**** Supplied records ****
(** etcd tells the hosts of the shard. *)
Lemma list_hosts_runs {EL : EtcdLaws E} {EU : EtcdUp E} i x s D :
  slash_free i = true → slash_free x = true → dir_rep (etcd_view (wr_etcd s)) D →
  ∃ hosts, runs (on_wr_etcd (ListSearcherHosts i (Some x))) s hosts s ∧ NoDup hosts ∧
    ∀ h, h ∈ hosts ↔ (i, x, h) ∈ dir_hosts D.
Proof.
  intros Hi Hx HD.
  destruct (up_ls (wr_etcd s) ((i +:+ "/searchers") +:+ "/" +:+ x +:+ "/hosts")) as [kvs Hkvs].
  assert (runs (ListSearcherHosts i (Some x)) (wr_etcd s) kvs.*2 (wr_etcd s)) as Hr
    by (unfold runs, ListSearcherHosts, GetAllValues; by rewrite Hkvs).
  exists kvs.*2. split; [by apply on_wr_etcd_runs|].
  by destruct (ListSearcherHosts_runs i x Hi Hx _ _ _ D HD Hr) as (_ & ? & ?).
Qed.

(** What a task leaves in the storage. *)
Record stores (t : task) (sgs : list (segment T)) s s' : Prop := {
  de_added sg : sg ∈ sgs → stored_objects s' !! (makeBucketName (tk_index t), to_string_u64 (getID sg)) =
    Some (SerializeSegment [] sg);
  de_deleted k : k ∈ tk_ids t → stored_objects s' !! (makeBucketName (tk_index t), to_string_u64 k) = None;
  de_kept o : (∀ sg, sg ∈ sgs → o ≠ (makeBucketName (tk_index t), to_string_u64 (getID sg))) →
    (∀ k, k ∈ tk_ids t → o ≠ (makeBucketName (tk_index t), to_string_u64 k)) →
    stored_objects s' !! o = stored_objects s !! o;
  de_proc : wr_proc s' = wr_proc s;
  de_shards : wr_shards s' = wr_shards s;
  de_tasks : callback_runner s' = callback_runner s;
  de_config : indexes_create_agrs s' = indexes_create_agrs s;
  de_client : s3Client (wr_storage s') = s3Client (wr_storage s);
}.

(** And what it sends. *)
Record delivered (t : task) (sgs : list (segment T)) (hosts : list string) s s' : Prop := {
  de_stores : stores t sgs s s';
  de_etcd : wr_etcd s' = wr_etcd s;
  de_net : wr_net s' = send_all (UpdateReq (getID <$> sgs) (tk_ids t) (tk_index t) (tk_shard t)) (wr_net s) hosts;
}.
****
**** Supplied records ****
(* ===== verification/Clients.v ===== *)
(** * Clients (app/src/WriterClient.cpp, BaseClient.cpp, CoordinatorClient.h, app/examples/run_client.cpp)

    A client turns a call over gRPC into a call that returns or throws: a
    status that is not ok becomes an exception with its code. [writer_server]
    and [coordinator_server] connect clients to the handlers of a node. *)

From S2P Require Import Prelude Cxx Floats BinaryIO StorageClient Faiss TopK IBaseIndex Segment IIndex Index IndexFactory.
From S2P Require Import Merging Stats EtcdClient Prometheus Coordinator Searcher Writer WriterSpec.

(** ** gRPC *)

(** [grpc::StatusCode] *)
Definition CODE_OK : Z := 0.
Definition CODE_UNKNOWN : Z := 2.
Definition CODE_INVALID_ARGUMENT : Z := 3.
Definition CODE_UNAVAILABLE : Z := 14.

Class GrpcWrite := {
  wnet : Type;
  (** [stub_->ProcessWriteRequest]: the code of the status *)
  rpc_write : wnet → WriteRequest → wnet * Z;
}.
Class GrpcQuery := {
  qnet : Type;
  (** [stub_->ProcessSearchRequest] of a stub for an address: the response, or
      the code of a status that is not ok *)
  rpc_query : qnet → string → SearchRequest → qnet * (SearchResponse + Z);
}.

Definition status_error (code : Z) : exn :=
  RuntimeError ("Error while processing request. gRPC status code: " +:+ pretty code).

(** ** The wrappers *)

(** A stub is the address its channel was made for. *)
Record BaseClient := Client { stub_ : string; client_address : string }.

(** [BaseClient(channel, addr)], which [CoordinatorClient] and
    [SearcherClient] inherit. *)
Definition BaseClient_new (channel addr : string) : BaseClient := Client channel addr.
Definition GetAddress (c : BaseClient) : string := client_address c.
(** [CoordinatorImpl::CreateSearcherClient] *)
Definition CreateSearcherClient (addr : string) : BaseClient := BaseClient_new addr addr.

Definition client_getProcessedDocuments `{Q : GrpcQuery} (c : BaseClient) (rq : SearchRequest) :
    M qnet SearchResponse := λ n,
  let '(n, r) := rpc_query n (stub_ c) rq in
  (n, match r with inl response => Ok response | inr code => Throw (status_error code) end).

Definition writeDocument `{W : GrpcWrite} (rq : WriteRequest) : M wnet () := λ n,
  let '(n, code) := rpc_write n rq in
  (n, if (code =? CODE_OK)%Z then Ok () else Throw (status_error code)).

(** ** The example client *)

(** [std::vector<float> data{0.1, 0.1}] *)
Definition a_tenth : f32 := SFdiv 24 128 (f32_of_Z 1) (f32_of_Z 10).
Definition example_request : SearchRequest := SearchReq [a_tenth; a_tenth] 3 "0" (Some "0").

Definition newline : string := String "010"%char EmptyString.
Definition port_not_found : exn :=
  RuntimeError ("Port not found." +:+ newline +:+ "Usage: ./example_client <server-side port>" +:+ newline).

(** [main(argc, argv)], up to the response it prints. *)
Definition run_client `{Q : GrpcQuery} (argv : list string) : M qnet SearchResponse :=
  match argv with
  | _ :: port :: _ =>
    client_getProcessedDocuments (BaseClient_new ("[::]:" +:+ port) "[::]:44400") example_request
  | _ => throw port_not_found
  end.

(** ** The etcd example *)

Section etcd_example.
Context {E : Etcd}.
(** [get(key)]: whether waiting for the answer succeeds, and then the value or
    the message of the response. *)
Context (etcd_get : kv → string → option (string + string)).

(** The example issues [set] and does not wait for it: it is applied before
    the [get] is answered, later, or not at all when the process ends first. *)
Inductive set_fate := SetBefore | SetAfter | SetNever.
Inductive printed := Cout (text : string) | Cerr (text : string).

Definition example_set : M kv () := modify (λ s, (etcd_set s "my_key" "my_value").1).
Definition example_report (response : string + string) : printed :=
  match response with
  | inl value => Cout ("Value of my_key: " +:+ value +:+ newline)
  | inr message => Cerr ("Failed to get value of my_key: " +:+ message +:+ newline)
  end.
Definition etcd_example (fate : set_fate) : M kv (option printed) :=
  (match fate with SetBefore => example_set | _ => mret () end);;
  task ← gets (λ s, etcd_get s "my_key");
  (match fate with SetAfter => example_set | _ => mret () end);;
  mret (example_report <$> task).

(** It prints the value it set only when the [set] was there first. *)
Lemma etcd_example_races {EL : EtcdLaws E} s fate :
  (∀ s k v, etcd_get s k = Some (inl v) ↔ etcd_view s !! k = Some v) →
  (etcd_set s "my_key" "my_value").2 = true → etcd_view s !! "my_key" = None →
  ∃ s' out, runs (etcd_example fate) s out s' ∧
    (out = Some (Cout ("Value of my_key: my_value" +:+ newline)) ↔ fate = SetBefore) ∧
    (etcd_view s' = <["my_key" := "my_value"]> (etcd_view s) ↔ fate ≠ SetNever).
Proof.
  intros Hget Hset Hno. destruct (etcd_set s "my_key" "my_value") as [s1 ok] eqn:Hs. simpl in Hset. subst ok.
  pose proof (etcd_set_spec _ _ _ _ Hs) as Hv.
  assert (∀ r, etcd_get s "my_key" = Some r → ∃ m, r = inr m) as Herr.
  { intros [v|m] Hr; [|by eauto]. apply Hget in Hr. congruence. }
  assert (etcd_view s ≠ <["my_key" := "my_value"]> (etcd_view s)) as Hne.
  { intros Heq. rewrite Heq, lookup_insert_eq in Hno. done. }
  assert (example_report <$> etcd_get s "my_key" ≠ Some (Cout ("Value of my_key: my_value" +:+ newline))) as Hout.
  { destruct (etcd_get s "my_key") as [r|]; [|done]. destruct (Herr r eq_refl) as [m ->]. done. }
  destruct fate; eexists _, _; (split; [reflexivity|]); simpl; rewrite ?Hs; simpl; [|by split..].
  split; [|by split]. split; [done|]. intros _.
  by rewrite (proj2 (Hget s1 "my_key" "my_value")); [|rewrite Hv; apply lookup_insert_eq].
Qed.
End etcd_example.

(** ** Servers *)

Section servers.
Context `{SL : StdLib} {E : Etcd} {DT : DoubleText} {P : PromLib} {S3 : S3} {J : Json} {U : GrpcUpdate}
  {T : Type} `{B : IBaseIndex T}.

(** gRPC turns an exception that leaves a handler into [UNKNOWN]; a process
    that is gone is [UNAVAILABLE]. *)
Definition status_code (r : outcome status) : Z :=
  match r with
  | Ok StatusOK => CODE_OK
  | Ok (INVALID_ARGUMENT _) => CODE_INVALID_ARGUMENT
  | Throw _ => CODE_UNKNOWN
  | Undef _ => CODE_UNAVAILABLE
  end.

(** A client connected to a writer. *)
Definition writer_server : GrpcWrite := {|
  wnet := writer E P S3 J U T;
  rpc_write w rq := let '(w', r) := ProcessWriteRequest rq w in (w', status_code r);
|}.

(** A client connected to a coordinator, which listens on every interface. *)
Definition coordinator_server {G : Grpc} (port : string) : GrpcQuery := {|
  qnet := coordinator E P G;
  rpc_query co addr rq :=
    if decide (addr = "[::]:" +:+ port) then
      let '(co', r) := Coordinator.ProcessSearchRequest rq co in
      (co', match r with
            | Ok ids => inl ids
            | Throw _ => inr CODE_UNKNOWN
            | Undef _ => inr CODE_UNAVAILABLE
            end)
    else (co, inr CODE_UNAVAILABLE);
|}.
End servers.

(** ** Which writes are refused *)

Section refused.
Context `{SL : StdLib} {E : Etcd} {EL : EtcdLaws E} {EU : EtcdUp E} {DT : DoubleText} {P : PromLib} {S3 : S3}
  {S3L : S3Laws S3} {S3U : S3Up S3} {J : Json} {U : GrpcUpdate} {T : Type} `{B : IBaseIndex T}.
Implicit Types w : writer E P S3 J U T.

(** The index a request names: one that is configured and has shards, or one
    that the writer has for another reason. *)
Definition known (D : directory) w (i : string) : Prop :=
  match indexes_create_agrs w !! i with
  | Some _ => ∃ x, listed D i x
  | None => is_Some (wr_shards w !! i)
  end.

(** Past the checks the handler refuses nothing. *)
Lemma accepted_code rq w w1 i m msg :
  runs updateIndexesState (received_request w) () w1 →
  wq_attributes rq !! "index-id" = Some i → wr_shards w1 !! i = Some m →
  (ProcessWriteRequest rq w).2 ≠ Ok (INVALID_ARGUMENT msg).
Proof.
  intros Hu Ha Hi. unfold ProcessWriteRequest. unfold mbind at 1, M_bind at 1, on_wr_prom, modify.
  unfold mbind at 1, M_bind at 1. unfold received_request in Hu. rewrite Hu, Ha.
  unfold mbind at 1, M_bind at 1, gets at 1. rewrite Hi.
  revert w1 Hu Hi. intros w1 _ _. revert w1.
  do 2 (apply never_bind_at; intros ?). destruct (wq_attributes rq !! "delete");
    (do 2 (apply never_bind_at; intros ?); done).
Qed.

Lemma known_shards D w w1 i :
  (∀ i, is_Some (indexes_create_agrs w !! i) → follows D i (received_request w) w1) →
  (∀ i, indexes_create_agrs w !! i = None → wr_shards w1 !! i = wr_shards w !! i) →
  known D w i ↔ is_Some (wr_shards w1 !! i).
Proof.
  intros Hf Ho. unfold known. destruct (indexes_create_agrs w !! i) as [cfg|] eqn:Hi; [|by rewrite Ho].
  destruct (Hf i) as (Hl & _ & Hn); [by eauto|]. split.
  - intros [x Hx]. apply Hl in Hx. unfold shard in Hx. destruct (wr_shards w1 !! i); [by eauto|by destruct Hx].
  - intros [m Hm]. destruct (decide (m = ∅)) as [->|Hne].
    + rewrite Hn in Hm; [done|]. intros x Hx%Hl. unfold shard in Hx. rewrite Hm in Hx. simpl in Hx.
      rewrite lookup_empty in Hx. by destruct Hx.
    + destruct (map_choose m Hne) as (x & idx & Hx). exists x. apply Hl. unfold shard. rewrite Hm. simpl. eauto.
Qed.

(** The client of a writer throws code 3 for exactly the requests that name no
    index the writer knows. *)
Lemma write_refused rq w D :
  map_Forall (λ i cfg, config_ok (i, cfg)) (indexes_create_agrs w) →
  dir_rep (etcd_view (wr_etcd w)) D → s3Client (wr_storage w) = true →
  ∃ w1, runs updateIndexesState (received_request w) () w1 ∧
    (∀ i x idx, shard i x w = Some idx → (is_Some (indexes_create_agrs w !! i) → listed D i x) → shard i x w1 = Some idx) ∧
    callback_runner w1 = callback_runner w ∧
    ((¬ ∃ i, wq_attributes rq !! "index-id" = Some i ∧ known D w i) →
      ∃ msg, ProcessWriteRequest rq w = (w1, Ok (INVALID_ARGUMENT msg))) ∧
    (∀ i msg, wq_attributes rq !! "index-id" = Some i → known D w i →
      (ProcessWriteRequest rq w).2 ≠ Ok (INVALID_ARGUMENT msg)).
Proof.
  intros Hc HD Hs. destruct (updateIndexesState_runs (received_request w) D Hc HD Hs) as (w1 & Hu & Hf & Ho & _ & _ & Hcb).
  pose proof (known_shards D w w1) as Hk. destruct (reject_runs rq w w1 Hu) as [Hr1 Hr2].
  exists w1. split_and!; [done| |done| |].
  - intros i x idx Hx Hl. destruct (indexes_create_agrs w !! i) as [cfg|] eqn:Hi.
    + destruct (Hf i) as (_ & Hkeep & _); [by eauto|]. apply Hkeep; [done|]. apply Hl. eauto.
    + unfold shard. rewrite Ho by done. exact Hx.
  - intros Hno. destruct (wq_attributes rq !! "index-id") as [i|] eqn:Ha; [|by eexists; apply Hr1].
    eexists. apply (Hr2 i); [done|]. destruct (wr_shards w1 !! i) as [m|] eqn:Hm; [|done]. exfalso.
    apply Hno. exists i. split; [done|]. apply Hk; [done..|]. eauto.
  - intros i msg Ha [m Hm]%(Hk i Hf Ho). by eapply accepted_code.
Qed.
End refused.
****
What is required: All that should be written out is the stretch of lines above between the one holding "done. exact Hx." and the one holding "eexists. apply (Hr2", inclusive, exactly as given.

Solved exercise:
    + unfold shard. rewrite Ho by done. exact Hx.
  - intros Hno. destruct (wq_attributes rq !! "index-id") as [i|] eqn:Ha; [|by eexists; apply Hr1].
    eexists. apply (Hr2 i); [done|]. destruct (wr_shards w1 !! i) as [m|] eqn:Hm; [|done]. exfalso.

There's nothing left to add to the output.